### INSTRUCTIONS TO FOLLOW
All entries, exactly as written, should be output again.

======== DATA FOR THIS TASK

Lemma timer_mount_ticking (first now : nat) :
  0 < first -> TimerComponent.ticking (TimerComponent.mount first now).
Proof.
  intros Hpos. split; [done|]. split; [done|].
  exists first, (now + 1000). cbn. split; [lia|]. split; [done|].
  by rewrite insert_empty.
Qed.

Lemma timer_fire_due (c : TimerComponent.Component) (id due now : nat) :
  TimerComponent.mounted c = true -> queue (TimerComponent.count c) = [] ->
  TimerComponent.timers c = {[id := due]} -> due <= now ->
  TimerComponent.step c (TimerComponent.Fire now id)
  = TimerComponent.mkComponent
      (mkCell (read (TimerComponent.count c) + 1)%Z [])
      (Some (TimerComponent.next_id c)) true
      {[TimerComponent.next_id c := now + 1000]}
      (S (TimerComponent.next_id c)).
Proof.
  intros Hm Hq Ht Hdue.
  unfold TimerComponent.step. rewrite Ht, lookup_singleton_eq.
  apply Nat.leb_le in Hdue. rewrite Hdue.
  unfold TimerComponent.callback, TimerComponent.increment,
    TimerComponent.startTimer, TimerComponent.commit. cbn.
  rewrite Hm. cbn. rewrite delete_singleton_eq, insert_empty.
  unfold rerender, pending, write. cbn. rewrite Hq. reflexivity.
Qed.

Lemma timer_fire_early (c : TimerComponent.Component) (id due now : nat) :
  TimerComponent.timers c = {[id := due]} -> now < due ->
  TimerComponent.step c (TimerComponent.Fire now id) = c.
Proof.
  intros Ht Hearly.
  unfold TimerComponent.step. rewrite Ht, lookup_singleton_eq.
  apply Nat.leb_gt in Hearly. by rewrite Hearly.
Qed.

Lemma timer_fire_other (c : TimerComponent.Component) (id i due now : nat) :
  TimerComponent.timers c = {[id := due]} -> i <> id ->
  TimerComponent.step c (TimerComponent.Fire now i) = c.
Proof.
  intros Ht Hne.
  unfold TimerComponent.step. rewrite Ht, lookup_singleton_ne; done.
Qed.

Lemma timer_step_ticking (c : TimerComponent.Component)
    (e : TimerComponent.event) :
  TimerComponent.is_fire e -> TimerComponent.ticking c ->
  TimerComponent.ticking (TimerComponent.step c e).
Proof.
  destruct e as [now i|]; [intros _|intros []].
  intros (Hm & Hq & id & due & Hpos & Hid & Ht).
  destruct (decide (i = id)) as [->|Hne].
  - destruct (le_lt_dec due now) as [Hdue|Hearly].
    + rewrite (timer_fire_due c id due now Hm Hq Ht Hdue).
      split; [done|]. split; [done|].
      exists (TimerComponent.next_id c), (now + 1000). cbn.
      split; [lia|]. done.
    + rewrite (timer_fire_early c id due now Ht Hearly).
      split; [done|]. split; [done|]. by exists id, due.
  - rewrite (timer_fire_other c id i due now Ht Hne).
    split; [done|]. split; [done|]. by exists id, due.
Qed.

Lemma timer_run_ticking (es : list TimerComponent.event) :
  forall c : TimerComponent.Component,
    Forall TimerComponent.is_fire es -> TimerComponent.ticking c ->
    TimerComponent.ticking (TimerComponent.run c es).
Proof.
  induction es as [|e es IH]; intros c Hes Hc; [exact Hc|].
  inversion Hes as [|? ? He Hes']; subst.
  apply (IH (TimerComponent.step c e) Hes').
  by apply timer_step_ticking.
Qed.

Lemma timer_step_stopped (n : Z) (c : TimerComponent.Component)
    (e : TimerComponent.event) :
  TimerComponent.stopped n c -> TimerComponent.stopped n (TimerComponent.step c e).
Proof.
  intros (Hm & Ht & Hn). destruct e as [now i|].
  - unfold TimerComponent.step. rewrite Ht, lookup_empty. by split.
  - unfold TimerComponent.step, TimerComponent.componentWillUnmount.
    destruct (TimerComponent.truthy (TimerComponent.timerId c)); cbn.
    + split; [done|]. split; [|done].
      destruct (TimerComponent.timerId c); rewrite Ht; [|done].
      apply delete_empty.
    + by split.
Qed.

================

### SOLUTION TO THE EXERCISE
Lemma timer_mount_ticking (first now : nat) :
  0 < first -> TimerComponent.ticking (TimerComponent.mount first now).
Proof.
  intros Hpos. split; [done|]. split; [done|].
  exists first, (now + 1000). cbn. split; [lia|]. split; [done|].
  by rewrite insert_empty.
Qed.

Lemma timer_fire_due (c : TimerComponent.Component) (id due now : nat) :
  TimerComponent.mounted c = true -> queue (TimerComponent.count c) = [] ->
  TimerComponent.timers c = {[id := due]} -> due <= now ->
  TimerComponent.step c (TimerComponent.Fire now id)
  = TimerComponent.mkComponent
      (mkCell (read (TimerComponent.count c) + 1)%Z [])
      (Some (TimerComponent.next_id c)) true
      {[TimerComponent.next_id c := now + 1000]}
      (S (TimerComponent.next_id c)).
Proof.
  intros Hm Hq Ht Hdue.
  unfold TimerComponent.step. rewrite Ht, lookup_singleton_eq.
  apply Nat.leb_le in Hdue. rewrite Hdue.
  unfold TimerComponent.callback, TimerComponent.increment,
    TimerComponent.startTimer, TimerComponent.commit. cbn.
  rewrite Hm. cbn. rewrite delete_singleton_eq, insert_empty.
  unfold rerender, pending, write. cbn. rewrite Hq. reflexivity.
Qed.

Lemma timer_fire_early (c : TimerComponent.Component) (id due now : nat) :
  TimerComponent.timers c = {[id := due]} -> now < due ->
  TimerComponent.step c (TimerComponent.Fire now id) = c.
Proof.
  intros Ht Hearly.
  unfold TimerComponent.step. rewrite Ht, lookup_singleton_eq.
  apply Nat.leb_gt in Hearly. by rewrite Hearly.
Qed.

Lemma timer_fire_other (c : TimerComponent.Component) (id i due now : nat) :
  TimerComponent.timers c = {[id := due]} -> i <> id ->
  TimerComponent.step c (TimerComponent.Fire now i) = c.
Proof.
  intros Ht Hne.
  unfold TimerComponent.step. rewrite Ht, lookup_singleton_ne; done.
Qed.

Lemma timer_step_ticking (c : TimerComponent.Component)
    (e : TimerComponent.event) :
  TimerComponent.is_fire e -> TimerComponent.ticking c ->
  TimerComponent.ticking (TimerComponent.step c e).
Proof.
  destruct e as [now i|]; [intros _|intros []].
  intros (Hm & Hq & id & due & Hpos & Hid & Ht).
  destruct (decide (i = id)) as [->|Hne].
  - destruct (le_lt_dec due now) as [Hdue|Hearly].
    + rewrite (timer_fire_due c id due now Hm Hq Ht Hdue).
      split; [done|]. split; [done|].
      exists (TimerComponent.next_id c), (now + 1000). cbn.
      split; [lia|]. done.
    + rewrite (timer_fire_early c id due now Ht Hearly).
      split; [done|]. split; [done|]. by exists id, due.
  - rewrite (timer_fire_other c id i due now Ht Hne).
    split; [done|]. split; [done|]. by exists id, due.
Qed.

Lemma timer_run_ticking (es : list TimerComponent.event) :
  forall c : TimerComponent.Component,
    Forall TimerComponent.is_fire es -> TimerComponent.ticking c ->
    TimerComponent.ticking (TimerComponent.run c es).
Proof.
  induction es as [|e es IH]; intros c Hes Hc; [exact Hc|].
  inversion Hes as [|? ? He Hes']; subst.
  apply (IH (TimerComponent.step c e) Hes').
  by apply timer_step_ticking.
Qed.

Lemma timer_step_stopped (n : Z) (c : TimerComponent.Component)
    (e : TimerComponent.event) :
  TimerComponent.stopped n c -> TimerComponent.stopped n (TimerComponent.step c e).
Proof.
  intros (Hm & Ht & Hn). destruct e as [now i|].
  - unfold TimerComponent.step. rewrite Ht, lookup_empty. by split.
  - unfold TimerComponent.step, TimerComponent.componentWillUnmount.
    destruct (TimerComponent.truthy (TimerComponent.timerId c)); cbn.
    + split; [done|]. split; [|done].
      destruct (TimerComponent.timerId c); rewrite Ht; [|done].
      apply delete_empty.
    + by split.
Qed.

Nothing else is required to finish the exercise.